Negara harus mengupayakan melalui berbagai jalur sesuai tuntunan syariat. Kemampuan negara membiayai sektor pendidikan tinggi juga akan disertai peningkatan kualitasnya. Sebab, tata kelola pendidikan harus berdasarkan akidah Islam. Tujuan pendidikan, kurikulum, hingga metode implementasinya akan terjamin kebenarannya. Dengan sistem ini, akan terwujud sumber daya manusia yang berkualitas. Hal ini tidak perlu diragukan lagi.
Sejarah telah mencatat kegemilangan pendidikan Islam yang pernah terwujud. Peradaban Islam terbukti mampu menghasilkan ilmuwan-ilmuwan yang handal.
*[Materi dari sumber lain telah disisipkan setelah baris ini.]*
Lemma step_refines e c c' s :
  refines env c s → step e c = Some c' → refines env c' (spec_step env e s).
Proof.
  intros Hr Hs. destruct e; simpl in Hs.
  - apply enabled_Some in Hs as [Hc%negb_true_iff <-]. by apply enter_refines.
  - destruct (frames c) as [|a rest] eqn:Hf; [done|]. injection Hs as <-. by apply leave_refines.
  - apply enabled_Some in Hs as [Hh <-]. by apply drop_refines.
  - apply enabled_Some in Hs as [Hh <-]. by apply forget_refines.
  - apply enabled_Some in Hs as [Hb <-]. rewrite !andb_true_iff, !negb_true_iff in Hb.
    destruct Hb as [[[_ Hh] Hc] Hf%bool_decide_eq_true]. by apply finalize_refines.
Qed.

Lemma run_refines es c c' s :
  refines env c s → run step es c = Some c' → refines env c' (spec_run env es s).
Proof.
  revert c s. induction es as [|e es IH]; simpl; intros c s Hr Hrun; [by simplify_eq|].
  destruct (step e c) as [c1|] eqn:He; [|done]. eapply IH; [|done]. by eapply step_refines.
Qed.
End Refinement.

(** ** What the specification gives *)

Section Ownership.
Context (env : Z).

Definition is_release (a : Action) : Prop := a = Free ∨ a = Destroy env.

#[export] Instance is_release_dec a : Decision (is_release a).
Proof. unfold is_release. apply _. Defined.

Definition spec_ok (s : Spec) : Prop :=
  match phase s with
  | Alive _ => Forall (λ a, ¬ is_release a) (uses s)
  | Released => ∃ l1 r l2, uses s = l1 ++ r :: l2 ∧ Forall (λ a, ¬ is_release a) l1 ∧
      is_release r ∧ Forall (λ a, a = Invoke 0) l2
  end.

Lemma not_release_invoke a : ¬ is_release (Invoke a).
Proof. by intros [|]. Qed.

(** The release of a live environment. *)
Lemma release_ok u r : Forall (λ a, ¬ is_release a) u → is_release r →
  ∃ l1 r' l2, u ++ [r] = l1 ++ r' :: l2 ∧ Forall (λ a, ¬ is_release a) l1 ∧
    is_release r' ∧ Forall (λ a, a = Invoke 0) l2.
Proof. intros Hu Hr. by exists u, r, []. Qed.

Lemma spec_step_ok e s : spec_ok s → spec_ok (spec_step env e s).
Proof.
  destruct s as [[wanted|] d u]; unfold spec_ok; simpl.
  - intros Hu. destruct e, d as [|[|d]], wanted; simpl; try done;
      try (apply Forall_snoc; [done|apply not_release_invoke]);
      by apply release_ok; [|first [by left|by right]].
  - intros (l1 & r & l2 & -> & Hl1 & Hr & Hl2). destruct e; simpl; try (by exists l1, r, l2).
    exists l1, r, (l2 ++ [Invoke 0]). split_and!; try done; [by rewrite <-app_assoc|].
    by apply Forall_snoc.
Qed.

Lemma spec_run_ok es s : spec_ok s → spec_ok (spec_run env es s).
Proof. revert s. induction es as [|e es IH]; intros s Hs; [done|]. by apply IH, spec_step_ok. Qed.

(** Once dropped, an environment that is not in use has been released. *)
Lemma spec_dropped es s :
  phase s ≠ Alive true ∨ EvDrop ∈ es → phase (spec_run env es s) ≠ Alive true.
Proof.
  revert s. induction es as [|e es IH]; intros s Hs; simpl.
  { destruct Hs as [|Hin]; [done|by apply not_elem_of_nil in Hin]. }
  apply IH. destruct Hs as [Hs|[<-|?]%elem_of_cons]; [left|left|by right].
  - destruct s as [[[]|] [|[|d]] u]; try done; by destruct e.
  - by destruct s as [[[]|] [|[|d]] u].
Qed.

Lemma filter_zeros n : env ≠ 0 → filter (eq env) (replicate n 0) = [].
Proof. intros He. induction n as [|n IH]; [done|]. simpl. by rewrite filter_cons_False. Qed.

Lemma filter_stack n : env ≠ 0 → (length (filter (eq env) (stack env n)) <= 1)%nat.
Proof.
  intros He. destruct n as [|n]; simpl; [lia|]. rewrite filter_app, filter_zeros by done.
  simpl. rewrite filter_cons_True by done. simpl. lia.
Qed.

(** C29: A wrapped closure does what is promised of its environment, in any order of
    calls (also recursive), returns, the module's drop, and collection. *)
Theorem closure_refines es c :
  env ≠ 0 → run step es (makeMutClosure env) = Some c → refines env c (spec_run env es spec_init).
Proof. intros He Hr. eapply run_refines; [done|by apply init_refines|done]. Qed.

(** The environment is never in two calls at once, so a call owns it while it
    runs: whoever has it on the stack has taken it out of [state.a]. *)
Theorem closure_exclusive es c :
  env ≠ 0 → run step es (makeMutClosure env) = Some c →
  (length (filter (eq env) (frames c)) <= 1)%nat ∧ (env ∈ frames c → state_a c = 0).
Proof.
  intros He Hr.
  destruct (run_refines env He es _ _ _ (init_refines env) Hr) as [_ Hp _].
  destruct (phase _).
  - destruct Hp as (Hfs & Ha & _). split; [rewrite Hfs; by apply filter_stack|].
    intros Hin. rewrite Ha. destruct (frames c); [by apply not_elem_of_nil in Hin|done].
  - destruct Hp as (_ & Hfs & _). rewrite Hfs. split.
    + rewrite filter_zeros by done. simpl. lia.
    + intros Hin%elem_of_replicate_inv. by destruct He.
Qed.

(** C30: The environment is released at most once, by the module's drop or by its
    destructor, and no call gets it afterwards; it is released for certain when
    the closure is dropped and idle, or collected. *)
Theorem closure_released_once es c :
  env ≠ 0 → run step es (makeMutClosure env) = Some c →
  let visible := filter (λ a, a ≠ Destroy 0) (actions c) in
  (Forall (λ a, ¬ is_release a) visible ∨
   ∃ l1 r l2, visible = l1 ++ r :: l2 ∧ Forall (λ a, ¬ is_release a) l1 ∧ is_release r ∧
     Forall (λ a, a = Invoke 0) l2) ∧
  (frames c = [] → EvDrop ∈ es ∨ collected c = true → ∃ r, r ∈ visible ∧ is_release r).
Proof.
  intros He Hr. cbv zeta.
  destruct (run_refines env He es _ _ _ (init_refines env) Hr) as [_ Hp Hu].
  assert (spec_ok (spec_run env es spec_init)) as Hok by by apply spec_run_ok; constructor.
  unfold spec_ok in Hok. rewrite Hu. split.
  - destruct (phase _); auto.
  - intros Hf Hwhy. destruct (phase (spec_run env es spec_init)) as [wanted|] eqn:Hph.
    + destruct Hp as (_ & _ & _ & _ & Hc & Hw). destruct Hwhy as [Hd|Hd]; [|congruence].
      destruct wanted; [|by destruct Hw].
      by destruct (spec_dropped es spec_init (or_intror Hd)).
    + destruct Hok as (l1 & r & l2 & -> & _ & Hrel & _). exists r. split; [|done].
      apply elem_of_app. right. by left.
Qed.
End Ownership.

(** The closure of the module that fills a promise gets its environment once, and
    nothing is left of it afterwards. *)
Lemma executor_called_once arg0 arg1 :
  __wbg_new_23a2665fac83c611 arg0 arg1 = mkExecutor (0, 0) [] [(arg0, arg1)].
Proof. done. Qed.

(** ** Examples *)

(** Dropped in a recursive call, called again later, and collected. *)
Definition ex_life : list Event :=
  [EvEnter; EvLeave; EvEnter; EvEnter; EvDrop; EvLeave; EvLeave; EvEnter; EvLeave].

Definition ex_forgotten : list Event := [EvForget; EvEnter; EvLeave; EvFinalize].

Example ex_life_actions :
  actions <$> run step ex_life (makeMutClosure 64) =
    Some [Invoke 64; Invoke 64; Invoke 0; Destroy 64; Invoke 0; Destroy 0].
Proof. vm_compute. reflexivity. Qed.

Lemma closure_refines_witness :
  refines 64 (after step ex_life (makeMutClosure 64)) (spec_run 64 ex_life spec_init).
Proof. by apply (closure_refines 64 ex_life); [|by_run]. Defined.

Lemma closure_exclusive_witness :
  let c := after step (take 4 ex_life) (makeMutClosure 64) in
  (length (filter (eq (64 : Z)) (frames c)) <= 1)%nat ∧ (64 ∈ frames c → state_a c = 0).
Proof. by apply (closure_exclusive 64 (take 4 ex_life)); [|by_run]. Defined.

Lemma closure_released_once_witness :
  let c := after step ex_forgotten (makeMutClosure 64) in
  let visible := filter (λ a, a ≠ Destroy 0) (actions c) in
  (Forall (λ a, ¬ is_release 64 a) visible ∨
   ∃ l1 r l2, visible = l1 ++ r :: l2 ∧ Forall (λ a, ¬ is_release 64 a) l1 ∧ is_release 64 r ∧
     Forall (λ a, a = Invoke 0) l2) ∧
  (frames c = [] → EvDrop ∈ ex_forgotten ∨ collected c = true →
   ∃ r, r ∈ visible ∧ is_release 64 r).
Proof. by apply (closure_released_once 64 ex_forgotten); [|by_run]. Defined.
(** Code that only waits. *)
Local Abbreviation quiet := (@safe (Loader WM) ext Request Reply loader_ok later later _).

Lemma quiet_tick : quiet tick.
Proof. intros l Hl. split_and!; [done|done|]. intros v l' _ Hl'. by split_and!. Qed.

Lemma quiet_throw {X} e : quiet (throw e : M X).
Proof. intros l Hl. by js wp_throw. Qed.

Lemma quiet_lift {X} (r : ext + X) : quiet (lift_sync r).
Proof. apply safe_sync; [apply _|]. intros l l' x Hl. destruct r; intros; by simplify_eq. Qed.

Lemma quiet_unwrap x : quiet (unwrap_argument x).
Proof.
  unfold unwrap_argument. case_match; try (apply safe_ret; apply _);
    (apply safe_bind; [apply _|unfold plain_object; first [apply quiet_throw|apply safe_ret; apply _]|]);
    intros b; repeat case_match; apply safe_ret; apply _.
Qed.

Lemma quiet_then {X Y} (m : M X) (f : X → M Y) Q l :
  quiet m → loader_ok l → (∀ x l', loader_ok l' → wpl (f x) Q (λ _ _, True) l') →
  wpl (bind m f) Q (λ _ _, True) l.
Proof.
  intros Hm Hl Hf. js wp_bind. eapply wp_mono; [by apply Hm| |done]. intros x l' Hl' _. by apply Hf.
Qed.

Lemma quiet_ask r : quiet (request r).
Proof. apply safe_await. apply _. Qed.

Lemma quiet_request {X} r (f : Reply r → M X) : (∀ x, quiet (f x)) → quiet (bind (request r) f).
Proof. intros Hf. apply safe_bind; [apply _|apply quiet_ask|done]. Qed.

Lemma quiet_load x : quiet (__wbg_load x).
Proof.
  unfold __wbg_load. repeat case_match; try (apply quiet_request; intros ?; apply safe_ret; apply _).
  all: apply safe_bind; [apply _| |intros [[]|]];
    try (apply safe_ret; apply _);
    try (apply quiet_request; intros ?; apply quiet_request; intros ?; apply safe_ret; apply _).
  all: apply safe_try; [apply _|apply quiet_request; intros ?; apply safe_ret; apply _|];
    intros ?; first [apply quiet_throw|apply safe_ret; apply _].
Qed.

Lemma quiet_resolve x : quiet (resolve_source x).
Proof.
  unfold resolve_source. destruct (is_path x).
  - apply quiet_request; intros ?; apply safe_ret; apply _.
  - destruct x; try (apply safe_bind; [apply _|apply quiet_tick|intros ?; apply safe_ret; apply _]).
    exact (quiet_ask (AwaitPromise _)).
Qed.

Lemma wp_wbg_init x l : loader_ok l → wpl (__wbg_init x) resolved (λ _ _, True) l.
Proof.
  intros Hl. apply wp_unless_loaded; [done|]. intros _.
  apply quiet_then; [apply quiet_unwrap|done|]. intros y l1 Hl1.
  apply quiet_then; [|done|].
  { unfold default_url. repeat case_match; first [apply quiet_throw|apply safe_ret; apply _]. }
  intros z l2 Hl2. apply quiet_then; [apply quiet_resolve|done|]. intros source l3 Hl3.
  apply quiet_then; [apply quiet_load|done|]. intros p l4 Hl4.
  apply quiet_then; [apply quiet_tick|done|]. intros _ l5 Hl5. by apply wp_finalize.
Qed.

Lemma wp_initSync x l : loader_ok l → wpl (initSync x) resolved (λ _ _, True) l.
Proof.
  intros Hl. apply wp_unless_loaded; [done|]. intros _.
  apply quiet_then; [apply quiet_unwrap|done|]. intros y l1 Hl1.
  apply quiet_then; [|done|].
  { case_match; first [apply quiet_lift|apply safe_ret; apply _]. }
  intros m l2 Hl2. apply quiet_then; [apply quiet_lift|done|]. intros w l3 Hl3. by apply wp_finalize.
Qed.

(** ** The length of a call *)

Lemma bounded_tick {X} n (f : unit → M X) : (∀ x, bounded n (f x)) → bounded (S n) (bind tick f).
Proof. apply (bounded_bind 1 n). intros l v l'. done. Qed.

Lemma bounded_finalize w m : bounded 0 (__wbg_finalize_init w m).
Proof.
  intros l. destruct (finalize_run w m l) as (l' & r & -> & _ & _ & Hr). by destruct r.
Qed.

Lemma bounded_unwrap x : bounded 0 (unwrap_argument x : M Source).
Proof.
  unfold unwrap_argument. case_match; try apply bounded_ret;
    (apply (bounded_bind 0 0); [unfold plain_object; first [apply bounded_throw|apply bounded_ret]|]);
    intros b; repeat case_match; apply bounded_ret.
Qed.

Lemma bounded_ask {X} n r (f : Reply r → M X) :
  (∀ x, bounded n (f x)) → bounded (S n) (bind (request r) f).
Proof. apply (bounded_bind 1 n). apply bounded_await. Qed.

Lemma bounded_load x : bounded 3 (__wbg_load x).
Proof.
  unfold __wbg_load.
  assert (∀ s, bounded 3 (p <- request (InstantiateSource s) ;; ret (fst p, SModule (snd p)) : M _)) as H.
  { intros s. apply bounded_ask. intros ?. apply bounded_ret. }
  repeat case_match; try apply H; try (apply bounded_ask; intros ?; apply bounded_ret).
  all: apply (bounded_bind 1 2);
    [first [apply bounded_ret|apply (bounded_try 1 0)]
    |intros [[]|]; [apply bounded_ret|do 2 (apply bounded_ask; intros ?); apply bounded_ret]].
  all: first [apply bounded_ask; intros ?; apply bounded_ret
             |intros ?; first [apply bounded_throw|apply bounded_ret]].
Qed.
Bahkan, hasil penemuan mereka di masa lalu masih kita rasakan pengaruhnya hingga hari ini.
Melalui pendidikan Islam, orientasi pendidikan adalah untuk membentuk kepribadian Islam dan mewujudkan kemaslahatan di tengah-tengah masyarakat. Dengan begitu, tidak ada lagi yang berpikir bahwa tujuan pendidikan hanyalah untuk mencari uang, karena untuk menempuh pendidikan pun butuh modal sebagaimana bisnis.
Pandangan ini akan ditepis melalui penerapan pendidikan Islam dalam institusi Khilafah Islamiyah. Dalam khilafah, bukan hal yang mustahil untuk mendapatkan pendidikan terbaik bagi semua warganya.